Records: Begin
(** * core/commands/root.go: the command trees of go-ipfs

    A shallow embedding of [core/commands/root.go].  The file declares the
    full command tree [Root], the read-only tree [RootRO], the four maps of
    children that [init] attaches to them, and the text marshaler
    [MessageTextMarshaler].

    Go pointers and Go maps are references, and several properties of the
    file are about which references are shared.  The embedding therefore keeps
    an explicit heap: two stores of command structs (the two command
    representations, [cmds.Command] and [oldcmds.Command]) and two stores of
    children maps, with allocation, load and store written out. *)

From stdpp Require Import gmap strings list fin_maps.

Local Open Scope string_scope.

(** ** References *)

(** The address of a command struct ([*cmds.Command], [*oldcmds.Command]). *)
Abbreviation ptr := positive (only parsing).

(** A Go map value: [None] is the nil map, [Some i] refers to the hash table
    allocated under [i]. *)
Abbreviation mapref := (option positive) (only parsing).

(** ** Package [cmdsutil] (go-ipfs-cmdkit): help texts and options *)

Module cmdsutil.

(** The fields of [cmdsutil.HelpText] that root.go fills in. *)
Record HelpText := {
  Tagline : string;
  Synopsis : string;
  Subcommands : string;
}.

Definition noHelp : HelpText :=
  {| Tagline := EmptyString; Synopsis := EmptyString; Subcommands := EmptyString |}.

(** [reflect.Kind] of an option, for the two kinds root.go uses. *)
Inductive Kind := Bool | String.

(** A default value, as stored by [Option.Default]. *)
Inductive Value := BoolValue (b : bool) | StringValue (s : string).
Records: End
Records: Begin
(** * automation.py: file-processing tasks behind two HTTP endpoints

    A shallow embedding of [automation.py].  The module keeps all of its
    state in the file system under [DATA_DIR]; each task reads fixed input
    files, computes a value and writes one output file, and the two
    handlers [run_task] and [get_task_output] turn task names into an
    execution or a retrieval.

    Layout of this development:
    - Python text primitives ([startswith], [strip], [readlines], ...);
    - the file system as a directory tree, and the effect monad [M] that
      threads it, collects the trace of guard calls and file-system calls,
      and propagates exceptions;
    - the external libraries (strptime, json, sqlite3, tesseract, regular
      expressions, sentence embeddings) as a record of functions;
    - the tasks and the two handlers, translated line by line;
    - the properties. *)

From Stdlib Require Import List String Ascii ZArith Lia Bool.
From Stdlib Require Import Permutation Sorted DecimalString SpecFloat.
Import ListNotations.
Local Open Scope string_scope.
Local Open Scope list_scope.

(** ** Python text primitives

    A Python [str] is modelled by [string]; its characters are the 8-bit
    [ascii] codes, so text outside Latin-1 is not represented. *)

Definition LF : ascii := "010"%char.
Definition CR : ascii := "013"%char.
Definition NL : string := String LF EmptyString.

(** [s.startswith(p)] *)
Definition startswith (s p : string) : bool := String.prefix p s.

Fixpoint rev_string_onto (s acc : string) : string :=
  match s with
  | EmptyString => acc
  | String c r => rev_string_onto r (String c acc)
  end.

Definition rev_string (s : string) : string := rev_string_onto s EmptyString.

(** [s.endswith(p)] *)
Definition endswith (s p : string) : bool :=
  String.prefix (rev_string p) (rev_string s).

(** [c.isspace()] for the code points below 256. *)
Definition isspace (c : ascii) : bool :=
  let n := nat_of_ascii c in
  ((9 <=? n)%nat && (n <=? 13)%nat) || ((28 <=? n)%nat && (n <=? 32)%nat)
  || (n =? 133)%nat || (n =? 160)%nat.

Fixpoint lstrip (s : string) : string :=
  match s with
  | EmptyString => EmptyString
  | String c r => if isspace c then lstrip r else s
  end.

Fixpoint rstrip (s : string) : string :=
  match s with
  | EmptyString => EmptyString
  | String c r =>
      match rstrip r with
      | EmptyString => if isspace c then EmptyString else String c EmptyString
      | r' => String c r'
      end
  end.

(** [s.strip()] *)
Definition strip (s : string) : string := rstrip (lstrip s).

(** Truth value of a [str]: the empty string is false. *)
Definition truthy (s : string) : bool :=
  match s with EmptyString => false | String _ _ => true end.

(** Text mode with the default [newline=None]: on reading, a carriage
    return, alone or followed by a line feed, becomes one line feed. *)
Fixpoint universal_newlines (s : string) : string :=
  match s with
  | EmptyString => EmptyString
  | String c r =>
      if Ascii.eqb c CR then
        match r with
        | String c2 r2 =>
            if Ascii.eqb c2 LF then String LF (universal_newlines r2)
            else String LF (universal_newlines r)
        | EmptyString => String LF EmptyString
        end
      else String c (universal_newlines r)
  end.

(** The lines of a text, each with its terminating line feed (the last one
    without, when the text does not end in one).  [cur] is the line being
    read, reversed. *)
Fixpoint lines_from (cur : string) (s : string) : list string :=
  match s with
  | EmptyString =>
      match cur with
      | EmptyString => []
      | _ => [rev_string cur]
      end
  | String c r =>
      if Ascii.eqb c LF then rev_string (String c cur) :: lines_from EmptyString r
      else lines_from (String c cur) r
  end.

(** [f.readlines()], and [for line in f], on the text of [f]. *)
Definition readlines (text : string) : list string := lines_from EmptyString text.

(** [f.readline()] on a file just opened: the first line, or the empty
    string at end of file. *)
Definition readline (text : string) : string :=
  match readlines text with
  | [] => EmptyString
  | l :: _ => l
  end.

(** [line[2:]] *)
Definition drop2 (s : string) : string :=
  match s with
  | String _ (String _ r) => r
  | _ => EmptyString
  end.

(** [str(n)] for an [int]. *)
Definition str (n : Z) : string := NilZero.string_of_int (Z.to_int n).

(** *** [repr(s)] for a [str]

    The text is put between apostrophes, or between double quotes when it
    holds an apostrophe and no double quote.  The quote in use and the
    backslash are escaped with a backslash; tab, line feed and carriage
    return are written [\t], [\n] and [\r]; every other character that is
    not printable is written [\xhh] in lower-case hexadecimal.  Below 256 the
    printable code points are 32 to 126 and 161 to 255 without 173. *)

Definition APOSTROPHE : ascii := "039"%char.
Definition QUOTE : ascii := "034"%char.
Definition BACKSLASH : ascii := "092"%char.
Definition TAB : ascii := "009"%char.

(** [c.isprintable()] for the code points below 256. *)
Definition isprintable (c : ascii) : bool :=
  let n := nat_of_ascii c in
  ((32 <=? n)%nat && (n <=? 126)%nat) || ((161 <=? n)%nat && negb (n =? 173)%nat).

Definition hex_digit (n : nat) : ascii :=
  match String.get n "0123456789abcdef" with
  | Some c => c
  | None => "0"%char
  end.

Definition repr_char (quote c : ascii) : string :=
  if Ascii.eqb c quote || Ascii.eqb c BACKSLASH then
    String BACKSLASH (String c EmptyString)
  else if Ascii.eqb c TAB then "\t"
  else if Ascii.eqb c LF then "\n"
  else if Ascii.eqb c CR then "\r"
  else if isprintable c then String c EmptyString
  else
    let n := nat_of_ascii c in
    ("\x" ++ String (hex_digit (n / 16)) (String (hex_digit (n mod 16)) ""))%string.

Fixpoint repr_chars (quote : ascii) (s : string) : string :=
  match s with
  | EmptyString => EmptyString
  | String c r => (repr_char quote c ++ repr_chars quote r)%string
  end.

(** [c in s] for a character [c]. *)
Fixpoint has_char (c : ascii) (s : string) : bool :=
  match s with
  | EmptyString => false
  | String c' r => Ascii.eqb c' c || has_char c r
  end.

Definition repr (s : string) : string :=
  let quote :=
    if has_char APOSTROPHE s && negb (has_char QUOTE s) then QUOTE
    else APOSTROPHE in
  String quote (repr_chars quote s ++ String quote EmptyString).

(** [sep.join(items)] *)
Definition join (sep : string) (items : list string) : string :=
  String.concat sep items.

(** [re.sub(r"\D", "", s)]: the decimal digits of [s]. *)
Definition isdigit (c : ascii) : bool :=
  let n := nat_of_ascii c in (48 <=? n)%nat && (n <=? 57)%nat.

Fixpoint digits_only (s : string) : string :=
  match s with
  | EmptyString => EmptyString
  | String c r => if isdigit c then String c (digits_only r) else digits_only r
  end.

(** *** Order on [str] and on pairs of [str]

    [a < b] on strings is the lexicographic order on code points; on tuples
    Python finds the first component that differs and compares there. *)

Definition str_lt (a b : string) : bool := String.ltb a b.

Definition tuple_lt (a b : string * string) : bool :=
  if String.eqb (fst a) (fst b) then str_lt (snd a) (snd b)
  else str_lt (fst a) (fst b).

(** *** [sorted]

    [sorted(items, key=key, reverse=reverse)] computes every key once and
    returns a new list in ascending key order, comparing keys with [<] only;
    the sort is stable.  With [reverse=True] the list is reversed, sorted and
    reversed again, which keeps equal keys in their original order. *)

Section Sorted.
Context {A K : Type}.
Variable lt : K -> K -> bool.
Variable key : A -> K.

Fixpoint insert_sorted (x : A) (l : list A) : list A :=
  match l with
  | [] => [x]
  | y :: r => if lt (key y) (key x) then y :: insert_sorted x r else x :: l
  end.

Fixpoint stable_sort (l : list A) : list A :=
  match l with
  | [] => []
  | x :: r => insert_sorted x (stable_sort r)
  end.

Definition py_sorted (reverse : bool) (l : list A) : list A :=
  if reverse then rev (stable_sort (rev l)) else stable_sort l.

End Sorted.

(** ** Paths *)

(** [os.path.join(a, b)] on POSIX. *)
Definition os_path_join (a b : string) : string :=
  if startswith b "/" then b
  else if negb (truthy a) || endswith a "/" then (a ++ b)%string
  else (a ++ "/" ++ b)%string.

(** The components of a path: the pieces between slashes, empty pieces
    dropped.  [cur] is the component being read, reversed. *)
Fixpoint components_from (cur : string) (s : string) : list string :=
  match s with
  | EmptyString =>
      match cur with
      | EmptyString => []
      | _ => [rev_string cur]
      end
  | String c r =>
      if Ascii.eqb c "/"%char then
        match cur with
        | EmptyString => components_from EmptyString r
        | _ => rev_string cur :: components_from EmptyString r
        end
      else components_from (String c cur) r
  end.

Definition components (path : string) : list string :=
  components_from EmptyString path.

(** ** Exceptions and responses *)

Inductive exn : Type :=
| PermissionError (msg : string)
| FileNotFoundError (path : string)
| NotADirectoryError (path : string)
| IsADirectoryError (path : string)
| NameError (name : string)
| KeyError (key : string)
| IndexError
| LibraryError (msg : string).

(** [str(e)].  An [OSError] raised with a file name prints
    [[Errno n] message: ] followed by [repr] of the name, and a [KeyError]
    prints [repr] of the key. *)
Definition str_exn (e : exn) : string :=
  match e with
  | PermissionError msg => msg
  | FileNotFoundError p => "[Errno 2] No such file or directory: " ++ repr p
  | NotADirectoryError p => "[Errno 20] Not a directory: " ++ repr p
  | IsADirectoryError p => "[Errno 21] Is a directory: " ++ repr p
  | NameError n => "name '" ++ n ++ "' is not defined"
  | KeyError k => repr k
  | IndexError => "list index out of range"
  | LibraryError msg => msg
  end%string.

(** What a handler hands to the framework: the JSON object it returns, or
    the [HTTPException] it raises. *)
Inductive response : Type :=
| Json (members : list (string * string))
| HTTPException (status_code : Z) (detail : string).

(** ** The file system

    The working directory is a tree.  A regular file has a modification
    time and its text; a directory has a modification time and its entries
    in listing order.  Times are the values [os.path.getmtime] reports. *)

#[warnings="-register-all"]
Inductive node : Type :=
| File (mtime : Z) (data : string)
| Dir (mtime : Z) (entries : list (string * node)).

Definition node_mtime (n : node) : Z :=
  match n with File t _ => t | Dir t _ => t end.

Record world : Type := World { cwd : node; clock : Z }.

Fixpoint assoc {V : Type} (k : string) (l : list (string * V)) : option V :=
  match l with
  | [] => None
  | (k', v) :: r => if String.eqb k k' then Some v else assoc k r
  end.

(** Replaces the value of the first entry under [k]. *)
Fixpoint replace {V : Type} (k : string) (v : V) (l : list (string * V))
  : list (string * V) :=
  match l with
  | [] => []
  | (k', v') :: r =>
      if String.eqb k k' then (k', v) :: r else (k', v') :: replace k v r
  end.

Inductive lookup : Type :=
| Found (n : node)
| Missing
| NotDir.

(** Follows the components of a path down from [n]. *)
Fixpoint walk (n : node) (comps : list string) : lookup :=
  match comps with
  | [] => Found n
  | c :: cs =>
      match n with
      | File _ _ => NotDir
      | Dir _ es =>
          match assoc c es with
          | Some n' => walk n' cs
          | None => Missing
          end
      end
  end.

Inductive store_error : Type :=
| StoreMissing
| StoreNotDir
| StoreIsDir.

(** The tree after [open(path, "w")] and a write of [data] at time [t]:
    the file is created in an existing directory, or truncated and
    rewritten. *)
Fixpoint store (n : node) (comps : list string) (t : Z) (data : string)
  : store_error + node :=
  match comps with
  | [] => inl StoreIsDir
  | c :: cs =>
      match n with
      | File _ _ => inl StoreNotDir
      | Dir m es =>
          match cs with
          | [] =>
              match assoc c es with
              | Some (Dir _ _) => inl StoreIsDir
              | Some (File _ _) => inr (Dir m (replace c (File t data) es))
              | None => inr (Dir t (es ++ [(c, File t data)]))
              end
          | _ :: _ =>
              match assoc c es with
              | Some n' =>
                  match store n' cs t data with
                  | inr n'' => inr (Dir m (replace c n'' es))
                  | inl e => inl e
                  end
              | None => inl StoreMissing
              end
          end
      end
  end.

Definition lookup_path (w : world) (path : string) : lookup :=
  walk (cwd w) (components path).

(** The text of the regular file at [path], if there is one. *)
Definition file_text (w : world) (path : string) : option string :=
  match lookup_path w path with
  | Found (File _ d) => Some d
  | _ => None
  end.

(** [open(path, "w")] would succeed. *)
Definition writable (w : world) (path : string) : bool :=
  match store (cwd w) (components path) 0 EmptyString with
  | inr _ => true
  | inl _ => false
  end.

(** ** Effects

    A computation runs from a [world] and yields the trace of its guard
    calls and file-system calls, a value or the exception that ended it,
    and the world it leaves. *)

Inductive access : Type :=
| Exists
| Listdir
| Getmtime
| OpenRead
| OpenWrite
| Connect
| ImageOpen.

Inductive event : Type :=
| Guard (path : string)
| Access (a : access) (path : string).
Records: End
* _Task to carry out_
Give back precisely the lines above that start at the line containing "File _ _ => inl StoreNotDir" and end at the line containing "(** ** Effects", inclusive. No other lines belong in the output.

* _Answer space_
      | File _ _ => inl StoreNotDir
      | Dir m es =>
          match cs with
          | [] =>
              match assoc c es with
              | Some (Dir _ _) => inl StoreIsDir
              | Some (File _ _) => inr (Dir m (replace c (File t data) es))
              | None => inr (Dir t (es ++ [(c, File t data)]))
              end
          | _ :: _ =>
              match assoc c es with
              | Some n' =>
                  match store n' cs t data with
                  | inr n'' => inr (Dir m (replace c n'' es))
                  | inl e => inl e
                  end
              | None => inl StoreMissing
              end
          end
      end
  end.

Definition lookup_path (w : world) (path : string) : lookup :=
  walk (cwd w) (components path).

(** The text of the regular file at [path], if there is one. *)
Definition file_text (w : world) (path : string) : option string :=
  match lookup_path w path with
  | Found (File _ d) => Some d
  | _ => None
  end.

(** [open(path, "w")] would succeed. *)
Definition writable (w : world) (path : string) : bool :=
  match store (cwd w) (components path) 0 EmptyString with
  | inr _ => true
  | inl _ => false
  end.

(** ** Effects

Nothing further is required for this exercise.